Wer schon einmal etwas im 3D-Drucker hergestellt hat, kennt das Problem: Das fertige Teil zerbricht beim kleinsten Stoß. Für Hobbybastler:innen ist das ärgerlich, für die Entwicklung von tragbarer Elektronik, Robotik und Medizintechnik jedoch ein echtes Hindernis. Forscher:innen der EPFL haben nun ein elastisches Polymer entwickelt, das gleichzeitig extrem bruchfest und ermüdungsresistent ist, eine Kombination, die Materialwissenschaftler:innen bisher kaum gelang.


Bild: EPFL

Zwei Netzwerke teilen sich die Last

Eva Baur, John Kolinski und Esther Amstad vom Soft Materials Laboratory (SMaL) der EPFL veröffentlichten ihre Ergebnisse im Fachjournal Science Advances. Im Zentrum steht ein Material namens Double Network Granular Elastomer (DNGE): feste Elastomerpartikel, eingebettet in ein weicheres elastisches Netzwerk. Die Struktur entstand bereits 2024 als Tinte für den 3D-Druck von Bauteilen mit präzise einstellbaren mechanischen Eigenschaften. Damals ging es dem Team vor allem um die Druckbarkeit: Wie lässt sich ein Material so formulieren, dass es sich durch eine feine Düse extrudieren lässt und dabei seine Form behält? Erst bei den anschließenden Materialtests zeigte sich ein zusätzlicher, unerwarteter Vorteil.

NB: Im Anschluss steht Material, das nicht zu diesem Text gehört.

Lemma branch_futures_halts p fb phase st i es :
  existsb branch_halts
    (map (task_outcome parallel_config)
       (branch_futures (fun i inner => dispatch_effect inner (i :: p) fb phase (branch_start st)) p i es))
  = existsb id (imap (fun k e => branch_fails p fb phase st (i + k) e) es).
Proof.
  revert i. induction es as [|e es IH]; intros i; [done|]. cbn [branch_futures map existsb imap].
  rewrite IH. unfold compose. rewrite Nat.add_0_r. f_equal.
  - unfold branch_fails, task_outcome. simpl. destruct (branch_panic (i :: p)); [done|].
    simpl. unfold branch_result. by destruct (dispatch_effect _ _ _ _ _) as [[] ?].
  - f_equal. apply imap_ext. intros k x _. by rewrite Nat.add_succ_r.
Qed.

Lemma denies_halts l :
  existsb (denies (fun v : BranchResult => is_halt v.1.1)) l = true -> existsb branch_halts l = true.
Proof.
  rewrite !existsb_true_iff. intros (o & Ho & Hd). exists o. split; [done|].
  by destruct o as [[[[] ?] ?]| | |].
Qed.

(** No schedule hides a failing branch. *)
Lemma run_branches_halts branches sched :
  existsb branch_halts (run_branches branches parallel_config (fun v => is_halt v.1.1) sched)
  = existsb branch_halts (map (task_outcome parallel_config) branches).
Proof.
  set (dn := denies (fun v : BranchResult => is_halt v.1.1)).
  destruct (existsb dn (map (task_outcome parallel_config) branches)) eqn:E.
  - rewrite (denies_halts _ E). apply denies_halts. unfold dn in E. rewrite <- E.
    apply run_branches_denies.
  - f_equal. apply run_branches_all. by right.
Qed.

Lemma parallel_verdict es p fb phase st :
  is_halt (dispatch_effect (EffParallel es) p fb phase st).1
  = existsb id (imap (branch_fails p fb phase st) es).
Proof.
  simpl. unfold dispatch_parallel. destruct es as [|e es]; [done|]. cbn [is_nil].
  match goal with |- context [aggregate ?a ?b ?c ?o ?t ?cs None] =>
    pose proof (aggregate_halts a b c o t cs None) as Hagg;
    destruct (aggregate a b c o t cs None) as [[h t'] c'] end.
  rewrite run_branches_halts, branch_futures_halts in Hagg.
  change (bool_decide (is_Some (@None Decision))) with false in Hagg.
  change (fun k e => branch_fails p fb phase st (0 + k) e) with (branch_fails p fb phase st) in Hagg.
  cbn [fst orb] in Hagg.
  rewrite <- Hagg. by destruct h.
Qed.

„Ursprünglich ging es uns nur um die Verarbeitbarkeit. Doch sobald wir die granulare Struktur hatten, stellten wir fest, dass diese Materialien auch sehr zäh sind“, erklärt Amstad, Leiterin des Labors. Ein Großteil dieser Zähigkeit stamme aus wiederholten Mechanismen der Energiedissipation: Das Material nehme Energie immer wieder auf, ohne dauerhaft zu brechen.


Normalerweise müssen sich Elastomere entscheiden: Wer selten reißt, sammelt über Zeit Ermüdungsschäden an. Wer Ermüdung gut widersteht, bricht leichter bei einem plötzlichen Schlag oder starker Dehnung. Die DNGEs umgehen diesen Kompromiss, weil zwei unterschiedliche Netzwerke die mechanische Belastung untereinander aufteilen. Dehnt sich das Material, verlagert es die Spannung von den steifen Mikropartikeln in die weicheren Zwischenräume. Dort gleiten und ordnen sich Polymerketten immer wieder um, statt dass chemische Bindungen dauerhaft brechen.

Risse schlagen Umwege

Bei Belastungstests erreichten die DNGEs eine bis zu fünfzehnmal höhere Bruchfestigkeit als vergleichbare Elastomere und eine bis zu dreimal höhere Ermüdungsresistenz. Auch beim Rissverhalten zeigt sich der Effekt der granularen Struktur: Statt sich in gerader Linie durch das Material zu fressen, winden sich Risse durch die weichen Bereiche zwischen den Partikeln. Dieser Umweg bremst ihr Wachstum und verzögert das Versagen des Materials deutlich.

Baur, Kolinski und Amstad sehen darin ein neues Prinzip für die Entwicklung langlebiger weicher Materialien. Bauteile aus Soft-Robotik, Wearables und Biomedizin sind über lange Zeiträume wiederholten Verformungen ausgesetzt: Ein Sensor an einem Gelenk biegt sich tausendfach am Tag, eine Prothesenhülle wird ständig gestaucht und gedehnt. Bislang zwang genau dieser Zielkonflikt zwischen Zähigkeit und Ermüdungsresistenz Konstrukteur:innen zu Kompromissen bei der Materialwahl. Ein Elastomer, das beide Eigenschaften vereint, könnte die Lebensdauer entsprechender Produkte deutlich verlängern und gleichzeitig Folgekosten durch Reparaturen oder Austausch senken.

Der nächste Schritt: Nachhaltigkeit

Amstads Team arbeitet bereits an der Weiterentwicklung der DNGEs, unter anderem an biologisch abbaubaren Varianten und Materialien aus recycelten Rohstoffen. „Unser Ziel ist es, nachhaltigere Materialien einzusetzen, ohne bei der Mechanik Kompromisse einzugehen„, sagt Amstad. Gelingt das, würden die DNGEs nicht nur ihren ökologischen Fußabdruck reduzieren, sondern auch für jedes Labor mit einem handelsüblichen 3D-Drucker zugänglich werden.